[Stored data entries]
┏━━
(** * firecracker-rce: the code-execution service, embedded and checked

  The repository holds three JavaScript sources:
  - [index.js]: the HTTP handler [POST /execute] with its own response
    cache [outputCache];
  - [firecracker-runner.js] ("Updated version"): a runner with a
    concurrency counter and direct execution;
  - a second, "Enhanced version" of [firecracker-runner.js]: the runner
    with a result cache, a process registry and three execution paths
    (Firecracker, Docker, the in-process [vm] sandbox).

  Each is embedded below in a module of its own ([Index], [RunnerV1],
  [Runner]).  Everything the code asks of Node and of the operating
  system (file operations, child processes, the [vm] module) is a field
  of the record [Host]: the theorems quantify over every host.  An
  [async] function is a function from the state to the way it ends
  (returned, thrown, never settled) and the state it leaves; calls run
  one after the other, and a call that never settles leaves the state
  it had reached. *)

From Stdlib Require Import ZArith String Ascii List Bool Lia.
From stdpp Require Import base gmap sets list strings pretty.

#[global] Set Warnings "-clear-no-such-hyp".

Open Scope string_scope.
Open Scope Z_scope.

(** ** JavaScript strings *)

Module JsString.

(** A string is held as the bytes of its UTF-8 form.

    The white space and the line terminators of ECMAScript that one byte
    encodes: TAB, LF, VT, FF, CR and the space. *)
Definition is_space (c : ascii) : bool :=
  let n := nat_of_ascii c in
  ((9 <=? n) && (n <=? 13))%nat || (n =? 32)%nat.

(** Those of three bytes: U+1680, U+2000 to U+200A, U+2028, U+2029,
    U+202F, U+205F, U+3000 and U+FEFF. *)
Definition is_wide_space (b1 b2 b3 : nat) : bool :=
  ((b1 =? 225) && (b2 =? 154) && (b3 =? 128)
   || (b1 =? 226) && (b2 =? 128)
      && ((128 <=? b3) && (b3 <=? 138) || (b3 =? 168) || (b3 =? 169) || (b3 =? 175))
   || (b1 =? 226) && (b2 =? 129) && (b3 =? 159)
   || (b1 =? 227) && (b2 =? 128) && (b3 =? 128)
   || (b1 =? 239) && (b2 =? 187) && (b3 =? 191))%nat.

(** The number of bytes of the white-space code point [s] starts with, 0
    when it starts with none.  The one of two bytes is U+00A0. *)
Definition leading_space (s : string) : nat :=
  match s with
  | String c1 s1 =>
      if is_space c1 then 1%nat
      else
        match s1 with
        | String c2 s2 =>
            if ((nat_of_ascii c1 =? 194) && (nat_of_ascii c2 =? 160))%nat then 2%nat
            else
              match s2 with
              | String c3 _ =>
                  if is_wide_space (nat_of_ascii c1) (nat_of_ascii c2) (nat_of_ascii c3)
                  then 3%nat else 0%nat
              | EmptyString => 0%nat
              end
        | EmptyString => 0%nat
        end
  | EmptyString => 0%nat
  end.

(** The same from the end, on the bytes in reverse order. *)
Definition trailing_space (reversed : string) : nat :=
  match reversed with
  | String c3 s1 =>
      if is_space c3 then 1%nat
      else
        match s1 with
        | String c2 s2 =>
            if ((nat_of_ascii c2 =? 194) && (nat_of_ascii c3 =? 160))%nat then 2%nat
            else
              match s2 with
              | String c1 _ =>
                  if is_wide_space (nat_of_ascii c1) (nat_of_ascii c2) (nat_of_ascii c3)
                  then 3%nat else 0%nat
              | EmptyString => 0%nat
              end
        | EmptyString => 0%nat
        end
  | EmptyString => 0%nat
  end.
┗━━
» **Task**:
Extract all of the data above without altering anything.

» **The answer**:
(** * firecracker-rce: the code-execution service, embedded and checked

  The repository holds three JavaScript sources:
  - [index.js]: the HTTP handler [POST /execute] with its own response
    cache [outputCache];
  - [firecracker-runner.js] ("Updated version"): a runner with a
    concurrency counter and direct execution;
  - a second, "Enhanced version" of [firecracker-runner.js]: the runner
    with a result cache, a process registry and three execution paths
    (Firecracker, Docker, the in-process [vm] sandbox).

  Each is embedded below in a module of its own ([Index], [RunnerV1],
  [Runner]).  Everything the code asks of Node and of the operating
  system (file operations, child processes, the [vm] module) is a field
  of the record [Host]: the theorems quantify over every host.  An
  [async] function is a function from the state to the way it ends
  (returned, thrown, never settled) and the state it leaves; calls run
  one after the other, and a call that never settles leaves the state
  it had reached. *)

From Stdlib Require Import ZArith String Ascii List Bool Lia.
From stdpp Require Import base gmap sets list strings pretty.

#[global] Set Warnings "-clear-no-such-hyp".

Open Scope string_scope.
Open Scope Z_scope.

(** ** JavaScript strings *)

Module JsString.

(** A string is held as the bytes of its UTF-8 form.

    The white space and the line terminators of ECMAScript that one byte
    encodes: TAB, LF, VT, FF, CR and the space. *)
Definition is_space (c : ascii) : bool :=
  let n := nat_of_ascii c in
  ((9 <=? n) && (n <=? 13))%nat || (n =? 32)%nat.

(** Those of three bytes: U+1680, U+2000 to U+200A, U+2028, U+2029,
    U+202F, U+205F, U+3000 and U+FEFF. *)
Definition is_wide_space (b1 b2 b3 : nat) : bool :=
  ((b1 =? 225) && (b2 =? 154) && (b3 =? 128)
   || (b1 =? 226) && (b2 =? 128)
      && ((128 <=? b3) && (b3 <=? 138) || (b3 =? 168) || (b3 =? 169) || (b3 =? 175))
   || (b1 =? 226) && (b2 =? 129) && (b3 =? 159)
   || (b1 =? 227) && (b2 =? 128) && (b3 =? 128)
   || (b1 =? 239) && (b2 =? 187) && (b3 =? 191))%nat.

(** The number of bytes of the white-space code point [s] starts with, 0
    when it starts with none.  The one of two bytes is U+00A0. *)
Definition leading_space (s : string) : nat :=
  match s with
  | String c1 s1 =>
      if is_space c1 then 1%nat
      else
        match s1 with
        | String c2 s2 =>
            if ((nat_of_ascii c1 =? 194) && (nat_of_ascii c2 =? 160))%nat then 2%nat
            else
              match s2 with
              | String c3 _ =>
                  if is_wide_space (nat_of_ascii c1) (nat_of_ascii c2) (nat_of_ascii c3)
                  then 3%nat else 0%nat
              | EmptyString => 0%nat
              end
        | EmptyString => 0%nat
        end
  | EmptyString => 0%nat
  end.

(** The same from the end, on the bytes in reverse order. *)
Definition trailing_space (reversed : string) : nat :=
  match reversed with
  | String c3 s1 =>
      if is_space c3 then 1%nat
      else
        match s1 with
        | String c2 s2 =>
            if ((nat_of_ascii c2 =? 194) && (nat_of_ascii c3 =? 160))%nat then 2%nat
            else
              match s2 with
              | String c1 _ =>
                  if is_wide_space (nat_of_ascii c1) (nat_of_ascii c2) (nat_of_ascii c3)
                  then 3%nat else 0%nat
              | EmptyString => 0%nat
              end
        | EmptyString => 0%nat
        end
  | EmptyString => 0%nat
  end.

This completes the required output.